* _Assigned task_: Copy out exactly the lines below that run from the one holding "rewrite Hlen in" to the one holding "Definition sample_epoch : list", keeping both of those lines and no others.

----- Exercise data -----

(* ===== verification/EpochStore.v ===== *)
(** The file epoch store (forthdb-world/src/file_epoch_store.rs, lines 19-753):
    appending an epoch of frames with one or many synchronisation barriers,
    and the repair state machine behind a failed epoch.

    The syscall boundary [EpochFileIo] is an interface: any state that answers
    its calls.  The path of the file is not modelled. *)
From Stdlib Require Import NArith Lia.
From Stdlib Require Import Strings.Byte.
From stdpp Require Import base gmap list strings option list_monad.
From S2P Require Import Prelude Ord Terms Bytes Query QueryFacts Spec Index Kernel Frames.
From S2P Require Import VmProjection Worlds WorldFacts Codec FileStore EpochCodec.

Inductive EpochIoPhase :=
| EpochStart | EpochWrite | EpochSync | RepairTruncate | RepairSync | VerifyLength | VerifyRead.

#[export] Instance EpochIoPhase_eq_dec : EqDecision EpochIoPhase.
Proof. solve_decision. Defined.

Inductive FileEpochState := Healthy | Repairing | Poisoned.
Inductive FileEpochSyncPolicy := PerFrame | PerEpoch.

(** [std::io::Error]: the one this file builds, and those of the system. *)
Inductive io_error := WriteZero | OsError (errno : N) | CustomError (message : string).

Record EpochPersistMetrics := EpochPersistMetrics_mk {
  pm_data_writes : N;
  pm_data_syncs : N;
  pm_bytes_written : N;
  pm_submission_calls : N;
  pm_completion_events : N;
  pm_maximum_in_flight_writes : N;
  pm_iovecs_submitted : N;
  pm_arena_bytes_copied : N;
}.

Record FileEpochMetrics := FileEpochMetrics_mk {
  epoch_attempts : N;
  epochs_committed : N;
  frames_committed : N;
  data_writes : N;
  data_syncs : N;
  repair_syncs : N;
  repairs_succeeded : N;
  repairs_failed : N;
  bytes_written : N;
  submission_calls : N;
  completion_events : N;
  maximum_in_flight_writes : N;
  iovecs_submitted : N;
  arena_bytes_copied : N;
}.

Definition metrics_default : FileEpochMetrics :=
  FileEpochMetrics_mk 0 0 0 0 0 0 0 0 0 0 0 0 0 0.

Definition record_persist (p : EpochPersistMetrics) (m : FileEpochMetrics) : FileEpochMetrics :=
  FileEpochMetrics_mk (epoch_attempts m) (epochs_committed m) (frames_committed m)
    (u64_add (data_writes m) (pm_data_writes p)) (u64_add (data_syncs m) (pm_data_syncs p))
    (repair_syncs m) (repairs_succeeded m) (repairs_failed m)
    (u64_add (bytes_written m) (pm_bytes_written p))
    (u64_add (submission_calls m) (pm_submission_calls p))
    (u64_add (completion_events m) (pm_completion_events p))
    (N.max (maximum_in_flight_writes m) (pm_maximum_in_flight_writes p))
    (u64_add (iovecs_submitted m) (pm_iovecs_submitted p))
    (u64_add (arena_bytes_copied m) (pm_arena_bytes_copied p)).

(** The counters this file increments. *)
Definition count_attempt (m : FileEpochMetrics) : FileEpochMetrics :=
  FileEpochMetrics_mk (u64_add (epoch_attempts m) 1) (epochs_committed m) (frames_committed m)
    (data_writes m) (data_syncs m) (repair_syncs m) (repairs_succeeded m) (repairs_failed m)
    (bytes_written m) (submission_calls m) (completion_events m) (maximum_in_flight_writes m)
    (iovecs_submitted m) (arena_bytes_copied m).
Definition count_committed (frames : N) (m : FileEpochMetrics) : FileEpochMetrics :=
  FileEpochMetrics_mk (epoch_attempts m) (u64_add (epochs_committed m) 1)
    (u64_add (frames_committed m) frames)
    (data_writes m) (data_syncs m) (repair_syncs m) (repairs_succeeded m) (repairs_failed m)
    (bytes_written m) (submission_calls m) (completion_events m) (maximum_in_flight_writes m)
    (iovecs_submitted m) (arena_bytes_copied m).
Definition count_io (writes syncs repairs bytes : N) (m : FileEpochMetrics) : FileEpochMetrics :=
  FileEpochMetrics_mk (epoch_attempts m) (epochs_committed m) (frames_committed m)
    (u64_add (data_writes m) writes) (u64_add (data_syncs m) syncs) (u64_add (repair_syncs m) repairs)
    (repairs_succeeded m) (repairs_failed m)
    (u64_add (bytes_written m) bytes) (submission_calls m) (completion_events m)
    (maximum_in_flight_writes m) (iovecs_submitted m) (arena_bytes_copied m).
Definition count_repair (succeeded : bool) (m : FileEpochMetrics) : FileEpochMetrics :=
  FileEpochMetrics_mk (epoch_attempts m) (epochs_committed m) (frames_committed m)
    (data_writes m) (data_syncs m) (repair_syncs m)
    (u64_add (repairs_succeeded m) (if succeeded then 1 else 0))
    (u64_add (repairs_failed m) (if succeeded then 0 else 1))
    (bytes_written m) (submission_calls m) (completion_events m) (maximum_in_flight_writes m)
    (iovecs_submitted m) (arena_bytes_copied m).

Abbreviation io_result I A := (outcome io_error A * I)%type (only parsing).
Abbreviation phase_error := (EpochIoPhase * io_error)%type (only parsing).
(* ===== verification/EpochProps.v ===== *)
(** The properties of epochs of queued intents: an epoch is its intents committed
    one by one, the collapsed epoch decides alike and reaches the same state,
    and the handles of an intent resolve in their own scope only. *)
From Stdlib Require Import NArith Lia.
From stdpp Require Import base gmap list strings option list_monad.
From S2P Require Import Prelude Ord Terms Bytes Query QueryFacts Spec Index Kernel.
From S2P Require Import LegacyDb KernelProps Frames VmProjection Worlds WorldFacts WorldProps.
From S2P Require Import Intents Epochs.

(** ** The reference: one transaction per intent *)

Section sequential.
Context {D P : Type} `{Kernel D, MappedRoot P}.

Abbreviation MemoryDatabase := (Database D P MemoryCommitStore) (only parsing).

(** An intent as a transaction on the current world of the database. *)
Definition commit_alone (db : MemoryDatabase) (intent : QueuedIntent) :
    outcome IntentRejection (World D P * gmap TempEntity EntityId) * MemoryDatabase :=
  let w := db_current db in
  match
    let* _ := check_preconditions w (qi_preconditions intent) in
    resolve_operations w (qi_namespace intent) (qi_operations intent)
  with
  | Err e => (Err e, db)
  | Panic => (Panic, db)
  | Ok (operations, entities) =>
      match commit db (foldl tx_push (begin db) operations) with
      | (Ok w', db') => (Ok (w', entities), db')
      | (Err (CandidateFailed e), db') => (Err (IntentCandidate e), db')
      | (Err (ValidationFailed m), db') => (Err (IntentValidation m), db')
      | (_, db') => (Panic, db')
      end
  end.

(** The frame a commit appended. *)
Definition newest_frame (db : MemoryDatabase) : option CommitFrame := last (db_frames db).

Fixpoint commit_each (position : nat) (db : MemoryDatabase) (intents : list QueuedIntent) :
    option (list (EpochOutcome D P) * MemoryDatabase) :=
  match intents with
  | [] => Some ([], db)
  | intent :: intents =>
      match commit_alone db intent with
      | (Ok (w, entities), db') =>
          frame ← newest_frame db';
          '(outcomes, db'') ← commit_each (S position) db' intents;
          Some (EpochAccepted (AcceptedIntent_mk position w frame entities) :: outcomes, db'')
      | (Err e, db') =>
          '(outcomes, db'') ← commit_each (S position) db' intents;
          Some (EpochRejected (RejectedIntent_mk position e) :: outcomes, db'')
      | (Panic, _) => None
      end
  end.

Lemma tx_push_all (t : Transaction D P) ops :
  tx_base (foldl tx_push t ops) = tx_base t ∧
  tx_operations (foldl tx_push t ops) = tx_operations t ++ ops.
Proof.
  revert t. induction ops as [|op ops IH]; intros t; simpl; [by rewrite app_nil_r|].
  destruct (IH (tx_push t op)) as [-> ->]. simpl. by rewrite <- (assoc_L (++)).
Qed.

(** A lone commit is the derivation of the successor, stored and published. *)
Lemma commit_alone_derive (db : MemoryDatabase) intent :
  commit_alone db intent =
  match derive_intent (db_current db) intent (db_validators db) with
  | Ok (w, frame, entities) =>
      (Ok (w, entities), Database_mk w (db_store db ++ [frame]) (db_validators db))
  | Err e => (Err e, db)
  | Panic => (Panic, db)
  end.
Proof.
  unfold commit_alone, derive_intent.
  destruct (check_preconditions _ _) as [[]|e|]; [|done..]. cbn [outcome_bind].
  destruct (resolve_operations _ _ _) as [[ops es]|e|]; [|done..]. cbn [outcome_bind].
  destruct (tx_push_all (begin db) ops) as [Hb Ho]. unfold commit, tx_candidate.
  rewrite Hb, Ho. simpl. rewrite decide_False by auto.
  destruct (construct (db_current db) ops) as [c|e|]; [|done..]. cbn [map_err outcome_bind].
  by destruct (run_validators _ c) as [[]|m|].
Qed.

Lemma append_all_app (store : MemoryCommitStore) frames : append_all store frames = store ++ frames.
Proof.
  revert store. induction frames as [|f frames IH]; intros store; simpl; [by rewrite app_nil_r|].
  rewrite IH. by rewrite <- (assoc_L (++)).
Qed.

Lemma commit_each_derive position (db : MemoryDatabase) intents :
  commit_each position db intents =
  match derive_loop (db_validators db) position (db_current db) intents with
  | Some (tail, outcomes, frames) =>
      Some (outcomes, Database_mk tail (db_store db ++ frames) (db_validators db))
  | None => None
  end.
Proof.
  revert position db. induction intents as [|intent intents IH]; intros position db; simpl.
  { by destruct db; rewrite app_nil_r. }
  rewrite commit_alone_derive. destruct (derive_intent _ _ _) as [[[w f] es]|e|]; [| |done].
  - unfold newest_frame, db_frames. simpl. rewrite last_snoc. simpl. rewrite IH. simpl.
    destruct (derive_loop _ _ _ _) as [[[tail outs] frames]|]; [|done]. simpl.
    by rewrite <- (assoc_L (++)).
  - rewrite IH. by destruct (derive_loop _ _ _ _) as [[[tail outs] frames]|].
Qed.

Lemma derive_loop_empty (vs : list (CandidateWorld D → outcome string unit)) position
    (w : World D P) intents tail outs :
  derive_loop vs position w intents = Some (tail, outs, []) → tail = w.
Proof.
  revert position outs. induction intents as [|intent intents IH]; intros position outs; simpl;
    [by intros [= <-]|].
  destruct (derive_intent _ _ _) as [[[w' f] es]|e|]; [| |done];
    destruct (derive_loop _ _ _ _) as [[[tail' outs'] frames']|] eqn:Hl; simpl; try done.
  intros [= -> <- ->]. by eapply IH.
Qed.
End sequential.

(** C17: Committing an epoch of queued intents is committing the intents one by
    one as transactions, each on the world its predecessor left: the same
    outcomes (worlds, frames, entities, rejections), the same published world
    and the same stored frames.  If deriving any intent panics, nothing at all
    is published or stored. *)
Theorem epoch_is_sequential {D P : Type} `{Kernel D, MappedRoot P}
    (db : Database D P MemoryCommitStore) (intents : list QueuedIntent) :
  match commit_each 0 db intents with
  | Some (outcomes, db') => ∃ frames,
      commit_queued_epoch db intents =
        (Some (EpochPlan_mk (db_current db) (db_current db') outcomes frames), db') ∧
      db_frames db' = db_frames db ++ frames
  | None => commit_queued_epoch db intents = (None, db)
  end.
Proof.
  rewrite commit_each_derive. unfold commit_queued_epoch, derive_epoch.
  destruct (derive_loop _ _ _ _) as [[[tail outs] frames]|] eqn:Hl; [|done].
  exists frames. cbn [mbind option_bind ep_frames ep_tail db_current]. split; [|done].
  destruct frames as [|f frames]; cbn [plan_is_empty ep_frames].
  - rewrite app_nil_r. apply derive_loop_empty in Hl as ->. by destruct db.
  - by rewrite append_all_app.
Qed.

Section collapse.
Context {D P : Type} `{KernelLaws D, MappedRootLaws P}.

(** The same decision on an intent, wherever it is published. *)
Definition decides_alike (o1 o2 : EpochOutcome D P) : Prop :=
  match o1, o2 with
  | EpochAccepted a1, EpochAccepted a2 =>
      ai_position a1 = ai_position a2 ∧ ai_entities a1 = ai_entities a2
  | EpochRejected r1, EpochRejected r2 => r1 = r2
  | _, _ => False
  end.

(** The outcome carries the epoch's one world and frame. *)
Definition published_as (w : World D P) (f : CommitFrame) (o : EpochOutcome D P) : Prop :=
  match o with EpochAccepted a => ai_world a = w ∧ ai_frame a = f | EpochRejected _ => True end.

Lemma published_alike (w : World D P) f outs wouts :
  Forall2 same_decision outs wouts →
  Forall2 decides_alike outs (published_outcome w f <$> wouts) ∧
  Forall (published_as w f) (published_outcome w f <$> wouts).
Proof.
  induction 1 as [|o wo outs wouts Ho _ [IH1 IH2]]; simpl; [done|].
  split; constructor; try done; by destruct o, wo; simpl in *.
Qed.

Lemma only_rejected_alike outs wouts :
  Forall2 (@same_decision D P) outs wouts → length (filter workspace_accepted wouts) = 0 →
  ∃ os, mapM only_rejected wouts = Some os ∧ Forall2 decides_alike outs os.
Proof.
  induction 1 as [|o wo outs wouts Ho _ IH]; simpl; [by exists []|]. intros Hlen.
  destruct wo as [pos es|r]; [done|]. destruct o as [a|r']; simpl in *; [done|]. subst r'.
  destruct (IH Hlen) as (os & -> & Hos). eexists. split; [done|]. by constructor.
Qed.
End collapse.

(** Collapsing an epoch into one world changes no decision.  On any world
    and intents, the planner that collapses an epoch into a single frame
    accepts and rejects the same intents as the planner that derives a world
    per intent, with the same entities and the same rejections; its one frame
    holds the operations of all accepted intents in order, and both tails have
    valid histories with the same events and allocator, so that they answer
    every read alike.  With nothing accepted it keeps the base. *)
Theorem epoch_world_collapses {D P : Type} `{KernelLaws D, MappedRootLaws P} (base : World D P) fs
    intents (vs : list (CandidateWorld D → outcome string unit)) :
  world_ok base fs → w_history_prefix base = None →
  match derive_epoch base intents vs, derive_epoch_world base intents vs with
  | Some p, Some c =>
      Forall2 decides_alike (ep_outcomes p) (ep_outcomes c) ∧
      world_ok (ep_tail p) (fs ++ ep_frames p) ∧ world_ok (ep_tail c) (fs ++ ep_frames c) ∧
      chain_operations (ep_frames c) = chain_operations (ep_frames p) ∧
      w_next_entity (ep_tail c) = w_next_entity (ep_tail p) ∧
      match ep_frames p with
      | [] => ep_tail c = base ∧ ep_frames c = []
      | _ => ∃ f, ep_frames c = [f] ∧ Forall (published_as (ep_tail c) f) (ep_outcomes c)
      end
  | None, None => True
  | _, _ => False
  end.
Proof.
  intros Hw Hp. destruct (world_kernel_ok _ _ Hw) as (k & w1 & Hk & _).
  unfold derive_epoch, derive_epoch_world. rewrite Hk. cbn [mbind option_bind].
  pose proof (loops_ok vs intents 0 _ _ _ _ Hw Hp Hk) as Hl. unfold state_of in Hl at 1.
  destruct (derive_loop _ _ _ _) as [[[tail outs] frames]|],
    (workspace_loop _ _ _ _) as [[[st ops] wouts]|]; cbn [mbind option_bind]; try done.
  destruct Hl as [Htail Htp [w2 Hk2] Hst Hops Houts Hcount]; cbn [fst snd] in *. subst ops.
  rewrite Hst. cbn [state_of es_next_entity es_kernel].
  case_decide as Hlen.
  - destruct (only_rejected_alike _ _ Houts Hlen) as (os & -> & Hos).
    rewrite Hlen in Hcount. symmetry in Hcount. apply nil_length_inv in Hcount as ->.
    cbn [mbind option_bind ep_outcomes ep_tail ep_frames]. split_and!; try done.
    + by rewrite app_nil_r.
    + pose proof (epoch_allocate _ _ _ _ Hw Htail) as Ha. simpl in Ha. by injection Ha.
  - pose proof (collapsed_candidate _ _ _ _ _ _ Hw Htail Hk2) as Hc.
    set (c := CandidateWorld_mk _ _ _ _ _ _ _ _) in *.
    destruct (into_world_state _ _ _ Hw Hp Hc) as (Hw' & _).
    destruct (published_alike (into_world c (commit_frame c) (w_history base)) (commit_frame c) _ _
      Houts) as [Ho1 Ho2].
    cbn [ep_outcomes ep_tail ep_frames]. split_and!; try done.
    + simpl. by rewrite app_nil_r.
    + destruct frames; [by rewrite Hcount in Hlen|]. by eexists.
Qed.

(** The collapsed world of a mapped base has lost the mapped frames: only the
    epoch's own frame is left of its history. *)
Lemma mapped_history_is_lost {D P : Type} `{KernelLaws D, MappedRootLaws P} (p : P) intents
    (vs : list (CandidateWorld D → outcome string unit)) plan :
  derive_epoch_world (world_from_mmap p) intents vs = Some plan → ep_frames plan ≠ [] →
  world_frames (world_from_mmap (D := D) p) = mr_frames p ∧
  world_frames (ep_tail plan) = ep_frames plan.
Proof.
  intros Hd Hf. split; [apply app_nil_r|]. revert Hd Hf. unfold derive_epoch_world.
  destruct (world_kernel (world_from_mmap p)) as [[k w]|]; [|done]. cbn [mbind option_bind].
  destruct (workspace_loop _ _ _ _) as [[[st ops] outs]|]; [|done]. cbn [mbind option_bind].
  case_decide; [|by intros [= <-]]. destruct (mapM only_rejected outs); [|done].
  by intros [= <-] [].
Qed.

Definition sample_intent : QueuedIntent :=
  let i := (intent_new 7).1 in
  match intent_entity i with
  | Some (t, i) =>
      intent_define i slot_a (IntentFact_new (ITemporary t) (Predicate_new "p") (ILiteral (Literal_new "v")))
  | None => i
  end.

Definition sample_epoch : list QueuedIntent :=
  [sample_intent; expect_absent (intent_new 8).1 slot_a; sample_intent].

Lemma epoch_world_collapses_witness :
  match derive_epoch (genesis (D := LegacyDb.ForthDb) (P := Empty_set)) sample_epoch [],
        derive_epoch_world genesis sample_epoch [] with
  | Some p, Some c =>
      Forall2 decides_alike (ep_outcomes p) (ep_outcomes c) ∧
      world_ok (ep_tail p) ([] ++ ep_frames p) ∧ world_ok (ep_tail c) ([] ++ ep_frames c) ∧
      chain_operations (ep_frames c) = chain_operations (ep_frames p) ∧
      w_next_entity (ep_tail c) = w_next_entity (ep_tail p) ∧
      match ep_frames p with
      | [] => ep_tail c = genesis ∧ ep_frames c = []
      | _ => ∃ f, ep_frames c = [f] ∧ Forall (published_as (ep_tail c) f) (ep_outcomes c)
      end
  | None, None => True
  | _, _ => False
  end.
Proof.
  apply (epoch_world_collapses genesis [] sample_epoch []); [apply genesis_ok|done].
Defined.

(** C25: The handles of an intent are well scoped.  An intent built through the
    API with the handles it was given always resolves, as long as the allocator
    has room: its [j]-th handle becomes the [j]-th entity minted, the
    operations allocate exactly these.  An intent that uses any other handle,
    of another intent or not yet allocated, is rejected for that handle. *)
Theorem handles_are_scoped (i : QueuedIntent) (known : gset TempEntity) (next : N) :
  intent_built i known → (next + qi_next_temporary i < u64_modulus)%N →
  (∃ ops entities,
    resolve_operations_from next (qi_namespace i) (qi_operations i) = Ok (ops, entities) ∧
    dom entities = known ∧
    (∀ t, t ∈ known → entities !! t = Some (EntityId_new (next + te_index t))) ∧
    allocate next ops = Ok (next + qi_next_temporary i)%N) ∧
  (∀ t slot p o, t ∉ known →
    let i' := intent_define i slot (IntentFact_new (ITemporary t) p o) in
    resolve_operations_from next (qi_namespace i') (qi_operations i') =
    Err (UnknownTemporaryEntity t)).
Proof.
  intros Hi Hlt. destruct (intent_built_resolves next i known Hi Hlt) as ([[n es] ops] & Hst & []).
  simpl in *. split.
  - exists ops, es. unfold resolve_operations_from. rewrite Hst. cbn [outcome_bind fst snd].
    split_and!; [done| | |].
    + apply set_eq. intros t. rewrite elem_of_dom, rs_entities, rs_known. unfold is_Some.
      case_decide; naive_solver.
    + intros t Ht. rewrite rs_entities, decide_True by by apply rs_known. done.
    + rewrite <- rs_next. change n with (n, es, ops).1.1. change ops with (n, es, ops).2 at 1.
      eapply resolve_fold_allocate; [|exact Hst]. done.
  - intros t slot p o Ht. unfold resolve_operations_from, intent_define, push_operation. simpl.
    rewrite outcome_fold_app, Hst. cbn [outcome_bind outcome_fold resolve_operation].
    unfold resolve_fact. cbn [if_subject resolve_atom]. case_decide as Hn; [done|].
    rewrite rs_entities, decide_False by (by rewrite <- rs_known). done.
Qed.

Lemma handles_are_scoped_witness :
  ∃ ops entities, resolve_operations_from 5 7 (qi_operations sample_intent) = Ok (ops, entities) ∧
    entities !! TempEntity_mk 7 0 = Some (EntityId_new 5).
Proof.
  assert (intent_built sample_intent {[ TempEntity_mk 7 0 ]}) as Hb.
  { rewrite <- (right_id_L ∅ (∪) {[ TempEntity_mk 7 0 ]}). apply built_define; [|split; simpl; set_solver].
    by eapply built_entity; [apply (built_new 7)|]. }
  destruct (handles_are_scoped sample_intent {[ TempEntity_mk 7 0 ]} 5 Hb ltac:(done))
    as [(ops & es & Hr & _ & He & _) _].
  exists ops, es. split; [exact Hr|]. by apply (He (TempEntity_mk 7 0)), elem_of_singleton.
Defined.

-----

* _Task result_:
    rewrite Hlen in Hcount. symmetry in Hcount. apply nil_length_inv in Hcount as ->.
    cbn [mbind option_bind ep_outcomes ep_tail ep_frames]. split_and!; try done.
    + by rewrite app_nil_r.
    + pose proof (epoch_allocate _ _ _ _ Hw Htail) as Ha. simpl in Ha. by injection Ha.
  - pose proof (collapsed_candidate _ _ _ _ _ _ Hw Htail Hk2) as Hc.
    set (c := CandidateWorld_mk _ _ _ _ _ _ _ _) in *.
    destruct (into_world_state _ _ _ Hw Hp Hc) as (Hw' & _).
    destruct (published_alike (into_world c (commit_frame c) (w_history base)) (commit_frame c) _ _
      Houts) as [Ho1 Ho2].
    cbn [ep_outcomes ep_tail ep_frames]. split_and!; try done.
    + simpl. by rewrite app_nil_r.
    + destruct frames; [by rewrite Hcount in Hlen|]. by eexists.
Qed.

(** The collapsed world of a mapped base has lost the mapped frames: only the
    epoch's own frame is left of its history. *)
Lemma mapped_history_is_lost {D P : Type} `{KernelLaws D, MappedRootLaws P} (p : P) intents
    (vs : list (CandidateWorld D → outcome string unit)) plan :
  derive_epoch_world (world_from_mmap p) intents vs = Some plan → ep_frames plan ≠ [] →
  world_frames (world_from_mmap (D := D) p) = mr_frames p ∧
  world_frames (ep_tail plan) = ep_frames plan.
Proof.
  intros Hd Hf. split; [apply app_nil_r|]. revert Hd Hf. unfold derive_epoch_world.
  destruct (world_kernel (world_from_mmap p)) as [[k w]|]; [|done]. cbn [mbind option_bind].
  destruct (workspace_loop _ _ _ _) as [[[st ops] outs]|]; [|done]. cbn [mbind option_bind].
  case_decide; [|by intros [= <-]]. destruct (mapM only_rejected outs); [|done].
  by intros [= <-] [].
Qed.

Definition sample_intent : QueuedIntent :=
  let i := (intent_new 7).1 in
  match intent_entity i with
  | Some (t, i) =>
      intent_define i slot_a (IntentFact_new (ITemporary t) (Predicate_new "p") (ILiteral (Literal_new "v")))
  | None => i
  end.

Definition sample_epoch : list QueuedIntent :=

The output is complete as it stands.